June, 09 2008 |  Download PDF |  Share

The Toyota You Don't Know

The Race to the Bottom in the Auto Industry

Toyota's Response to the Report (July 8, 2008)



The American and Japanese people have a lot in common.  In both countries, excessive corporate power and greed are destroying the middle class as income disparity soars, enriching the few while the vast majority of us are left behind.  As the two largest economies in the world, the people of the U.S. and Japan should, and could, have a very powerful voice in helping to shape a global economy that fosters respect for human and worker rights, protects our environment and promotes social and economic equality.  There needs to be more dialogue among labor, environmental, human and women's rights organizations and students in the U.S. and Japan.  If corporations are the only ones talking to one another, we will just get more of the same.

In the U.S., we produce too many gas guzzlers.  But they are made by well-paid, middle class union workers who have a democratic voice on the shop floor.  In Japan, companies like Toyota make some of the best hybrids.  But their unions are weak and lack independence—allowing the widespread exploitation of cheap temporary workers in their plants, along with a parts supply chain that is riddled with sweatshop abuses, including human trafficking.  We have a lot to learn from each other.

Right now, Toyota and the U.S. auto companies are locked in a race to the bottom, which will inevitably lead them to adopt each others worst practices.

If the middle class is going to survive, it is time for working people in the U.S. and Japan to begin speaking to one another.  



Executive Summary

Celebrities like Brad Pitt, Julia Roberts, Leonardo DiCaprio and others have helped turn Toyota's Prius into the environmental "equivalent of those popular rubber issue bracelets in yellow and other colors—it shows the world its owners care." In fact, 57 percent of Americans who purchased a Prius said they did so because "it makes a statement about me."  Toyota's Prius, the best-selling hybrid in the world does get 48 miles to the gallon.  (New York Times, July 4, 2007)

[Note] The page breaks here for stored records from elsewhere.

(** ** Releases to the host *)

(** Whatever [free_buffer_page] hands to the host, it hands it over for a
    cached buffer: page by page if the buffer has split pages, in one piece
    if not. *)
Lemma keeps_free_buffer_page_host_of buffer pg order :
  keeps (after (host_free_of buffer)) (free_buffer_page buffer pg order).
Proof.
  unfold free_buffer_page.
  destruct (ion_buffer_cached buffer) eqn:Hc; cbn [negb].
  - destruct (ion_buffer_fault_user_mappings buffer) eqn:Hs.
    + apply keeps_for_each; [apply _|]. intros i.
      apply keeps_bind; [apply _ | apply keeps_deref, _ |]. intros p.
      apply keeps_emit_after. by split.
    + apply keeps_bind; [apply _ | apply keeps_deref, _ |]. intros p.
      apply keeps_emit_after. by split.
  - apply keeps_bind; [apply _ | apply keeps_lift, _ |]. intros idx.
    apply keeps_bind; [apply _ | apply keeps_deref, _ |]. intros p.
    by apply keeps_ion_page_pool_free.
Qed.

Lemma keeps_free_host_of buffer :
  keeps (after (host_free_of buffer)) (ion_system_heap_free buffer).
Proof.
  unfold ion_system_heap_free.
  apply keeps_bind; [apply _ | |].
  { apply keeps_if; [|apply keeps_ret, _]. unfold ion_heap_buffer_zero.
    destruct (buf_sg_table buffer); [by apply keeps_emit_after|].
    intros w a w' H. discriminate. }
  intros _. apply keeps_bind; [apply _ | apply keeps_deref, _ |]. intros t.
  apply keeps_bind; [apply _ | |].
  { apply keeps_for_each; [apply _|]. intros sg. apply keeps_free_buffer_page_host_of. }
  intros _. apply keeps_bind; [apply _ | by apply keeps_emit_after |].
  intros _. by apply keeps_emit_after.
Qed.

But what do these celebrities and the rest of us know about the labor practices and working conditions under which the Prius and other Toyota cars are made in Japan?  Really nothing.  Why is the commitment to protect our environment so often divorced from a similar concern to protect human and worker rights?

  • Low wage temps:  a full one-third, or 10,000 Toyota assembly line workers, are low wage temp and subcontract workers who earn less than 60 percent of what full time workers do.  Temps have few rights and are hired under contracts as short as four months.
  • Overworked to death:  Mr Kenichi Uchino died of overwork at Toyota's Prius plant when he was just 30.  He was routinely working 14-hour shifts and putting in anywhere from 107 to 155 hours of overtime a month—at least 61 ½ hours of which were unpaid.  Toyota said the hours were "voluntary" and therefore not paid.  Mr. Uchino left behind his young wife, a one-year-old son and a three-year-old daughter.  The Japanese people even have a word for being overworked to death:  "karoshi." An estimated 200 to 300 workers a year suffer serious illness, depression and death due to overwork.
  • Sweatshops and human trafficking:  Toyota's parts supply chain is riddled with sweatshop abuse, including the human trafficking of tens of thousands of foreign guest workers—mostly from China and Vietnam—to Japan, where they are stripped of their passports and forced to work grueling hours seven days a week, often earning less than half the legal minimum wage.  Sixteen-hour shifts, from 8:00 a.m. to 12:00 midnight are common.
  • Linked to Burmese Dictators:  Toyota—through the Toyota Tsusho Corporation which is part of the Toyota Group—is involved in several joint business ventures with the ruthless military dictators of Burma, which put revenues into the pockets of the dictators who use it to repress Burma's 50 million people.
  • Toyota criticized by the ILO:  The UN/International Labor Organization points to Toyota's suppression of freedom of association at its plant in the Philippines as "an illustration of how a multinational company, apparently with little regard for corporate responsibility, has done everything in its power to prevent recognition and certification of the Toyota Motor Company Workers Association." (ILO Working Group, December 2003.)
  • Toyota leads the Race to the Bottom:  Toyota, now the largest auto company in the world, is using its size and success to impose its two-tier, low-wage model at its non-union plants across America, which will result in a race to the bottom with wages and benefits being slashed throughout the entire auto industry.